(** An exception is thrown exactly when some document does not parse. *)
Lemma run_thrown (cat : option string) (entries : list (string * string)) :
  forall st, snd (run cat entries st) = None <-> all_parse matter entries = true.
Proof.
  induction entries as [|[fn text] entries IH]; intros st; simpl; [now split|].
  unfold parses. simpl.
  destruct (matter text) as [e|[data markdown]] eqn:E.
  - rewrite (loop_body_inl _ _ _ _ _ _ E). simpl. split; discriminate.
  - rewrite (loop_body_inr _ _ _ _ _ _ _ E). simpl. apply IH.
Qed.

End Facts.

Section Properties.
Variable matter : string -> string + (Data * string).
Variable Date_parse : string -> option Z.

Local Abbreviation load := (loadBlogPosts matter Date_parse).
Local Abbreviation start := {| posts := []; next_id := 1 |}.

Lemma loaded_built_at (table : list (string * string)) (cat : option string) (post : Post) :
  In post (loadBlogPosts matter Date_parse table cat) ->
  exists k filename text data markdown,
    nth_error table k = Some (filename, text)
    /\ matter text = inr (data, markdown)
    /\ post = build_post (Z.of_nat k + 1) filename data markdown.
Proof.
  intros Hin. rewrite loadBlogPosts_unfold in Hin. apply sort_In in Hin.
  pose proof (run_origin matter cat table [] start eq_refl (Forall_nil _)) as H.
  rewrite Forall_forall in H. exact (H post Hin).
Qed.

(** X1: every returned post was built from a document of the table: the
    post with [id] [k + 1] comes from the document at position [k], which
    [matter] parses. *)
Theorem loaded_post_origin (table : list (string * string)) (cat : option string) (post : Post) :
  In post (loadBlogPosts matter Date_parse table cat) ->
  exists k filename text data markdown,
    nth_error table k = Some (filename, text)
    /\ matter text = inr (data, markdown)
    /\ post = build_post (Z.of_nat k + 1) filename data markdown.
Proof. exact (loaded_built_at table cat post). Qed.

Lemma loaded_ids_NoDup (table : list (string * string)) (cat : option string) :
  NoDup (map id (loadBlogPosts matter Date_parse table cat)).
Proof.
  rewrite loadBlogPosts_unfold.
  apply (Permutation_NoDup
           (Permutation_map id (Permutation_sym (sort_perm (compare_date Date_parse) _)))).
  apply id_lt_NoDup.
  apply (run_ids matter cat table start); constructor.
Qed.

(** X2: within one call no two returned posts have the same [id]. *)
Theorem loaded_ids_unique (table : list (string * string)) (cat : option string) :
  NoDup (map id (loadBlogPosts matter Date_parse table cat)).
Proof. exact (loaded_ids_NoDup table cat). Qed.

Lemma loaded_category_filled
    (table : list (string * string)) (cat : option string) (post : Post) :
  In post (loadBlogPosts matter Date_parse table cat) -> category post <> "".
Proof.
  intros Hin. rewrite loadBlogPosts_unfold in Hin. apply sort_In in Hin.
  assert (H : Forall (fun q => category q <> "")
                (posts (fst (for_entries matter cat table start)))).
  { apply run_invariant; [|constructor].
    intros n fn text data markdown _ _. simpl. unfold or_string.
    destruct (data_category data) as [c|]; [|discriminate].
    destruct (String.eqb_spec c ""); [discriminate|assumption]. }
  rewrite Forall_forall in H. exact (H post Hin).
Qed.

(** X3: the category of a returned post is never the empty string. *)
Theorem loaded_category_not_empty
    (table : list (string * string)) (cat : option string) (post : Post) :
  In post (loadBlogPosts matter Date_parse table cat) -> category post <> "".
Proof. exact (loaded_category_filled table cat post). Qed.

◆ **Instructions for the task**: Look back at the data above. Transcribe exactly the lines starting at the line that contains "Lemma loaded_ids_NoDup (table" and ending at the line that contains "Theorem loaded_ids_unique (table".

◆ **Solution below**:
Lemma loaded_ids_NoDup (table : list (string * string)) (cat : option string) :
  NoDup (map id (loadBlogPosts matter Date_parse table cat)).
Proof.
  rewrite loadBlogPosts_unfold.
  apply (Permutation_NoDup
           (Permutation_map id (Permutation_sym (sort_perm (compare_date Date_parse) _)))).
  apply id_lt_NoDup.
  apply (run_ids matter cat table start); constructor.
Qed.

(** X2: within one call no two returned posts have the same [id]. *)
Theorem loaded_ids_unique (table : list (string * string)) (cat : option string) :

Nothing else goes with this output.